Data to process:
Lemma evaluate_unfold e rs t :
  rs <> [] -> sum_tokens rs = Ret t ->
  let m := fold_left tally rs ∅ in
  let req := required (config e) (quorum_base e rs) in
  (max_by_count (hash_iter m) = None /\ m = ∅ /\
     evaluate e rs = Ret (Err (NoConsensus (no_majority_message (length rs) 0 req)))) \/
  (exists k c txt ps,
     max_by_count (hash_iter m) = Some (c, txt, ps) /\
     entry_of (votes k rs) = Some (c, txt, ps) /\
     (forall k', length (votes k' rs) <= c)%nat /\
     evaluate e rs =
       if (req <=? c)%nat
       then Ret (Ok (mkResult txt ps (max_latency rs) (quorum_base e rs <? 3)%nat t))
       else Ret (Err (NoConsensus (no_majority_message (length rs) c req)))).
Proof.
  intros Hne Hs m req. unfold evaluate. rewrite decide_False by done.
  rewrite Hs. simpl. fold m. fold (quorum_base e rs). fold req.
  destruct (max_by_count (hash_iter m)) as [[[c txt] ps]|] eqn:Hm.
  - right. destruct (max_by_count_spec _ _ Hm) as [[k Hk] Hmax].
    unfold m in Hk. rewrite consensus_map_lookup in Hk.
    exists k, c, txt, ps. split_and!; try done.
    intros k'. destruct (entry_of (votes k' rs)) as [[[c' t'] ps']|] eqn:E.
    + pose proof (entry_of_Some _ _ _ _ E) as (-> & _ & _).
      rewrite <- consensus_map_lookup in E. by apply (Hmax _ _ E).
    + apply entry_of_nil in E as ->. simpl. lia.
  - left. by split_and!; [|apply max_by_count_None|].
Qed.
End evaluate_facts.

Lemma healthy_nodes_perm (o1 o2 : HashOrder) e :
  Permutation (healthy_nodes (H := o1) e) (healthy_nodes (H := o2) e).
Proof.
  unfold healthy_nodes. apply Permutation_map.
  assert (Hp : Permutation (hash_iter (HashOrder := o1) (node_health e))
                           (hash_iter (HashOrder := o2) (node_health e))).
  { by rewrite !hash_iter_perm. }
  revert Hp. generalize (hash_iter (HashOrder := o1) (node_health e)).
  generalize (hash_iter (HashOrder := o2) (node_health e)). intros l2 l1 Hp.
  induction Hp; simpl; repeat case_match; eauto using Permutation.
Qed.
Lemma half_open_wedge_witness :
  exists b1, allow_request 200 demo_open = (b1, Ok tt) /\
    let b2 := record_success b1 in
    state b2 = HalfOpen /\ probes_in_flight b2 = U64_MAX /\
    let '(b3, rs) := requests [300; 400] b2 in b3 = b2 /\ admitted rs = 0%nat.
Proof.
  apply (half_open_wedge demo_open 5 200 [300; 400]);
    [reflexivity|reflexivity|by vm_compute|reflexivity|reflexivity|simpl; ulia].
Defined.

Required action: Please reproduce the records exactly, without leaving any out.

Task answer:
Lemma evaluate_unfold e rs t :
  rs <> [] -> sum_tokens rs = Ret t ->
  let m := fold_left tally rs ∅ in
  let req := required (config e) (quorum_base e rs) in
  (max_by_count (hash_iter m) = None /\ m = ∅ /\
     evaluate e rs = Ret (Err (NoConsensus (no_majority_message (length rs) 0 req)))) \/
  (exists k c txt ps,
     max_by_count (hash_iter m) = Some (c, txt, ps) /\
     entry_of (votes k rs) = Some (c, txt, ps) /\
     (forall k', length (votes k' rs) <= c)%nat /\
     evaluate e rs =
       if (req <=? c)%nat
       then Ret (Ok (mkResult txt ps (max_latency rs) (quorum_base e rs <? 3)%nat t))
       else Ret (Err (NoConsensus (no_majority_message (length rs) c req)))).
Proof.
  intros Hne Hs m req. unfold evaluate. rewrite decide_False by done.
  rewrite Hs. simpl. fold m. fold (quorum_base e rs). fold req.
  destruct (max_by_count (hash_iter m)) as [[[c txt] ps]|] eqn:Hm.
  - right. destruct (max_by_count_spec _ _ Hm) as [[k Hk] Hmax].
    unfold m in Hk. rewrite consensus_map_lookup in Hk.
    exists k, c, txt, ps. split_and!; try done.
    intros k'. destruct (entry_of (votes k' rs)) as [[[c' t'] ps']|] eqn:E.
    + pose proof (entry_of_Some _ _ _ _ E) as (-> & _ & _).
      rewrite <- consensus_map_lookup in E. by apply (Hmax _ _ E).
    + apply entry_of_nil in E as ->. simpl. lia.
  - left. by split_and!; [|apply max_by_count_None|].
Qed.
End evaluate_facts.

Lemma healthy_nodes_perm (o1 o2 : HashOrder) e :
  Permutation (healthy_nodes (H := o1) e) (healthy_nodes (H := o2) e).
Proof.
  unfold healthy_nodes. apply Permutation_map.
  assert (Hp : Permutation (hash_iter (HashOrder := o1) (node_health e))
                           (hash_iter (HashOrder := o2) (node_health e))).
  { by rewrite !hash_iter_perm. }
  revert Hp. generalize (hash_iter (HashOrder := o1) (node_health e)).
  generalize (hash_iter (HashOrder := o2) (node_health e)). intros l2 l1 Hp.
  induction Hp; simpl; repeat case_match; eauto using Permutation.
Qed.
Lemma half_open_wedge_witness :
  exists b1, allow_request 200 demo_open = (b1, Ok tt) /\
    let b2 := record_success b1 in
    state b2 = HalfOpen /\ probes_in_flight b2 = U64_MAX /\
    let '(b3, rs) := requests [300; 400] b2 in b3 = b2 /\ admitted rs = 0%nat.
Proof.
  apply (half_open_wedge demo_open 5 200 [300; 400]);
    [reflexivity|reflexivity|by vm_compute|reflexivity|reflexivity|simpl; ulia].
Defined.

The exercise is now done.